■ **AIM OF THE TASK**
The lines from the top of the listing through the one containing "mkFrame (columns f)" are to be retyped exactly, with no other lines.

╭─ ENTRIES PROVIDED

Definition accepts (region state city : list string) (r : Row) : Prop :=
  allows Region region r ∧ allows State state r ∧ allows City city r.

Global Instance allows_dec col sel r : Decision (allows col sel r).
Proof. unfold allows. apply _. Defined.

Global Instance accepts_dec region state city r :
  Decision (accepts region state city r).
Proof. unfold accepts. apply _. Defined.

(** The rows of [f] that satisfy [P], under their labels and in order. *)
Definition select (P : Row → Prop) `{!∀ r, Decision (P r)} (f : DataFrame)
  : DataFrame :=
  mkFrame (columns f) (filter (λ lr, P lr.2) (rows f)).

(** The eight rows of the table, one by one. *)
Definition table (region state city : list string) (r : Row) : Prop :=
  match region, state, city with
  | [], [], [] => True
  | _ :: _, [], [] => Region r ∈ region
  | [], _ :: _, [] => State r ∈ state
  | [], [], _ :: _ => City r ∈ city
  | _ :: _, _ :: _, [] => Region r ∈ region ∧ State r ∈ state
  | _ :: _, [], _ :: _ => Region r ∈ region ∧ City r ∈ city
  | [], _ :: _, _ :: _ => State r ∈ state ∧ City r ∈ city
  | _ :: _, _ :: _, _ :: _ =>
      Region r ∈ region ∧ State r ∈ state ∧ City r ∈ city
  end.

(** The records whose order date lies in the chosen range. *)
Definition in_range (date1 date2 : Date) (r : Row) : Prop :=
  Pandas.date_leb date1 (OrderDate r) && Pandas.date_leb (OrderDate r) date2.

(** The two columns of lines 129 and 179, added to a frame. *)
Definition with_months (f : DataFrame) : DataFrame :=
  Pandas.set_column "month" Pandas.month_name
    (Pandas.set_column "month_year" Pandas.to_period_M f).

(** The frame the cascade leaves in [df3]: the data set cut by the region
    selection, then by the state selection. *)
Definition cascaded (ds : DataFrame) (region state : list string) : DataFrame :=
  select (allows State state) (select (allows Region region) ds).

End Table.

(** ** The scenario of the specification *)

Module Scenario.
Import Pandas Dashboard.

Definition d0 : Date := mkDate 2017 1 1.
Definition ny : Row := mkRow "East" "NY" "NYC" d0 [].
Definition la : Row := mkRow "West" "CA" "LA" d0 [].
Definition sf : Row := mkRow "West" "CA" "SF" d0 [].
Definition cols : list string := ["Order Date"; "City"; "State"; "Region"].
Definition dataset : DataFrame := mkFrame cols [(0, ny); (1, la); (2, sf)].

End Scenario.

(** ** The date range (lines 39-47) *)

Module Dates.
Import Pandas.





End Dates.

(** ** The data viewer (line 195) *)

Module Views.
Import Pandas.

(** Every [step]-th element of [l], the first one after [wait] elements. *)
Fixpoint every {A} (step wait : nat) (l : list A) : list A :=
  match l with
  | [] => []
  | x :: l' =>
      match wait with
      | 0 => x :: every step (step - 1) l'
      | S w => every step w l'
      end
  end.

╰─

■ **OUTPUT OF THE EXERCISE**
Definition accepts (region state city : list string) (r : Row) : Prop :=
  allows Region region r ∧ allows State state r ∧ allows City city r.

Global Instance allows_dec col sel r : Decision (allows col sel r).
Proof. unfold allows. apply _. Defined.

Global Instance accepts_dec region state city r :
  Decision (accepts region state city r).
Proof. unfold accepts. apply _. Defined.

(** The rows of [f] that satisfy [P], under their labels and in order. *)
Definition select (P : Row → Prop) `{!∀ r, Decision (P r)} (f : DataFrame)
  : DataFrame :=
  mkFrame (columns f) (filter (λ lr, P lr.2) (rows f)).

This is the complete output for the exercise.